Reproduce, from the lines below, exactly the stretch that begins at the line containing "the digits; anything" and ends at the line containing "Definition fmt (prefix", both included.
--- Dataset records Enclosed Below ---
(** * Billing pipeline of the lab site: aggregation, invoice numbering,
      adjustments and inclusion filtering

    Shallow embedding of [billing/views.py] (class [BillingInvoiceFormView],
    then [BillingAppViewMixin] and [MacolaRequestFormView]) and of the form
    declarations of [billing/forms.py] they rely on.

    Conventions of the embedding.
    - Python exceptions are values of [exn]; a computation that may raise
      has type [result A].
    - Strings are byte strings ([string]); the inputs considered are ASCII,
      so that a character is one byte and the code-point order of Python is
      the byte order.
    - A [DataFrame] is the list of its rows, in index order; a [Series] is
      the list of its values.
    - Amounts of money ([float64] columns and [Decimal] form values) are
      modelled by the rational number they denote ([Q]); the rounding of
      binary floating point and of the decimal context is outside the model.
    - Rendering helpers that live outside the billing application
      ([currency], the reportlab and xlsxwriter documents, the PDF
      templates) are not modelled: a generated document is represented by
      the table of values handed to the renderer. *)

From Stdlib Require Import List String Ascii Bool Arith ZArith NArith Lia.
From Stdlib Require Import QArith Permutation Sorted Finite OrderedTypeEx.
From Stdlib Require Import DecimalString DecimalZ DecimalN DecimalPos DecimalFacts.
Import ListNotations.

Local Open Scope string_scope.
Local Open Scope Z_scope.

(** ** Exceptions and fallible computations *)

Inductive exn : Type :=
| AttributeError
| KeyError
| IndexError
| ValueError
| DoesNotExist.

Inductive result (A : Type) : Type :=
| Ok (a : A)
| Raise (e : exn).

Arguments Ok {A} a.
Arguments Raise {A} e.

Definition bind {A B : Type} (m : result A) (k : A -> result B) : result B :=
  match m with
  | Ok a => k a
  | Raise e => Raise e
  end.

Notation "x <- m ;; k" := (bind m (fun x => k))
  (at level 61, m at next level, right associativity).
Notation "' pat <- m ;; k" := (bind m (fun x => match x with pat => k end))
  (at level 61, pat pattern, m at next level, right associativity).

(** [for x in xs: body] threading an accumulator, stopping at the first
    exception. *)
Fixpoint for_each {A S : Type} (xs : list A) (body : S -> A -> result S) (s : S)
  : result S :=
  match xs with
  | [] => Ok s
  | x :: rest => s' <- body s x ;; for_each rest body s'
  end.

(** ** Python built-ins used by the views *)

Module Py.

Definition is_digit (c : ascii) : bool :=
  let n := N_of_ascii c in ((48 <=? n) && (n <=? 57))%N.

Definition digit_val (c : ascii) : N := (N_of_ascii c - 48)%N.

(** ASCII characters stripped by [int()]: TAB..CR, FS..US and the space. *)
Definition is_space (c : ascii) : bool :=
  let n := N_of_ascii c in
  (((9 <=? n) && (n <=? 13)) || ((28 <=? n) && (n <=? 32)))%N.

Fixpoint drop_while {A : Type} (p : A -> bool) (l : list A) : list A :=
  match l with
  | [] => []
  | x :: r => if p x then drop_while p r else l
  end.

Definition strip (l : list ascii) : list ascii :=
  rev (drop_while is_space (rev (drop_while is_space l))).

(** Decimal digits with single underscores between digits (PEP 515);
    [prev] tells whether the previous character was a digit. *)
Fixpoint parse_digits (l : list ascii) (acc : N) (prev : bool) : option N :=
  match l with
  | [] => if prev then Some acc else None
  | c :: r =>
      if is_digit c then parse_digits r (10 * acc + digit_val c)%N true
      else if (c =? "_")%char then
        if prev then parse_digits r acc false else None
      else None
  end.

(** [int(s)] for a string: surrounding whitespace, an optional sign, then
    the digits; anything else raises [ValueError]. *)
Definition int (s : string) : result Z :=
  let body := strip (list_ascii_of_string s) in
  let '(neg, ds) :=
    match body with
    | "-"%char :: r => (true, r)
    | "+"%char :: r => (false, r)
    | _ => (false, body)
    end in
  match parse_digits ds 0%N false with
  | Some n => Ok (if neg then - Z.of_N n else Z.of_N n)
  | None => Raise ValueError
  end.

(** [str(v)] for an integer. *)
Definition str (v : Z) : string := NilZero.string_of_int (Z.to_int v).

(** [s[:-4]] and [s[-4:]]. *)
Definition slice_to_m4 (s : string) : string :=
  substring 0 (String.length s - 4) s.

Definition slice_from_m4 (s : string) : string :=
  substring (String.length s - 4) 4 s.

Fixpoint zeros (n : nat) : string :=
  match n with
  | O => EmptyString
  | S k => String "0" (zeros k)
  end.

(** ['{:0>4}'.format(x)]: fill character ['0'], right aligned, width 4. *)
Definition pad4 (s : string) : string := zeros (4 - String.length s) ++ s.

(** ['{}{:0>4}'.format(prefix, v)] *)
Definition fmt (prefix : string) (v : Z) : string := prefix ++ pad4 (str v).

(** [range(a, b)] *)
Definition range (a b : Z) : list Z :=
  map (fun i => a + Z.of_nat i) (seq 0 (Z.to_nat (b - a))).

(** [re.compile(r'\d+').findall(s)]: the maximal runs of digits, left to
    right. [cur] is the run being read, last digit first. *)
Definition flush (cur : list ascii) : list string :=
  match cur with
  | [] => []
  | _ => [string_of_list_ascii (rev cur)]
  end.

Fixpoint findall_digits_from (l cur : list ascii) : list string :=
  match l with
  | [] => flush cur
  | c :: r =>
      if is_digit c then findall_digits_from r (c :: cur)
      else (flush cur ++ findall_digits_from r [])%list
  end.

Definition findall_digits (s : string) : list string :=
  findall_digits_from (list_ascii_of_string s) [].

(** [max(xs)] on strings: the first greatest element; [ValueError] when the
    list is empty. *)
Definition max (xs : list string) : result string :=
  match xs with
  | [] => Raise ValueError
  | x :: r => Ok (fold_left (fun m y => if String.ltb m y then y else m) r x)
  end.

(** Truthiness of a string. *)
Definition truthy (s : string) : bool := negb (s =? EmptyString)%string.

(** [s.lower()] on ASCII. *)
Definition lower_char (c : ascii) : ascii :=
  let n := N_of_ascii c in
  if ((65 <=? n) && (n <=? 90))%N then ascii_of_N (n + 32) else c.

Fixpoint lower (s : string) : string :=
  match s with
  | EmptyString => EmptyString
  | String c r => String (lower_char c) (lower r)
  end.

(** [sub in s] *)
Fixpoint contains (sub s : string) : bool :=
  String.prefix sub s ||
  match s with
  | EmptyString => false
  | String _ r => contains sub r
  end.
--- End of Enclosed Dataset records ---
→ **Problem solution**
    the digits; anything else raises [ValueError]. *)
Definition int (s : string) : result Z :=
  let body := strip (list_ascii_of_string s) in
  let '(neg, ds) :=
    match body with
    | "-"%char :: r => (true, r)
    | "+"%char :: r => (false, r)
    | _ => (false, body)
    end in
  match parse_digits ds 0%N false with
  | Some n => Ok (if neg then - Z.of_N n else Z.of_N n)
  | None => Raise ValueError
  end.

(** [str(v)] for an integer. *)
Definition str (v : Z) : string := NilZero.string_of_int (Z.to_int v).

(** [s[:-4]] and [s[-4:]]. *)
Definition slice_to_m4 (s : string) : string :=
  substring 0 (String.length s - 4) s.

Definition slice_from_m4 (s : string) : string :=
  substring (String.length s - 4) 4 s.

Fixpoint zeros (n : nat) : string :=
  match n with
  | O => EmptyString
  | S k => String "0" (zeros k)
  end.

(** ['{:0>4}'.format(x)]: fill character ['0'], right aligned, width 4. *)
Definition pad4 (s : string) : string := zeros (4 - String.length s) ++ s.

(** ['{}{:0>4}'.format(prefix, v)] *)
Definition fmt (prefix : string) (v : Z) : string := prefix ++ pad4 (str v).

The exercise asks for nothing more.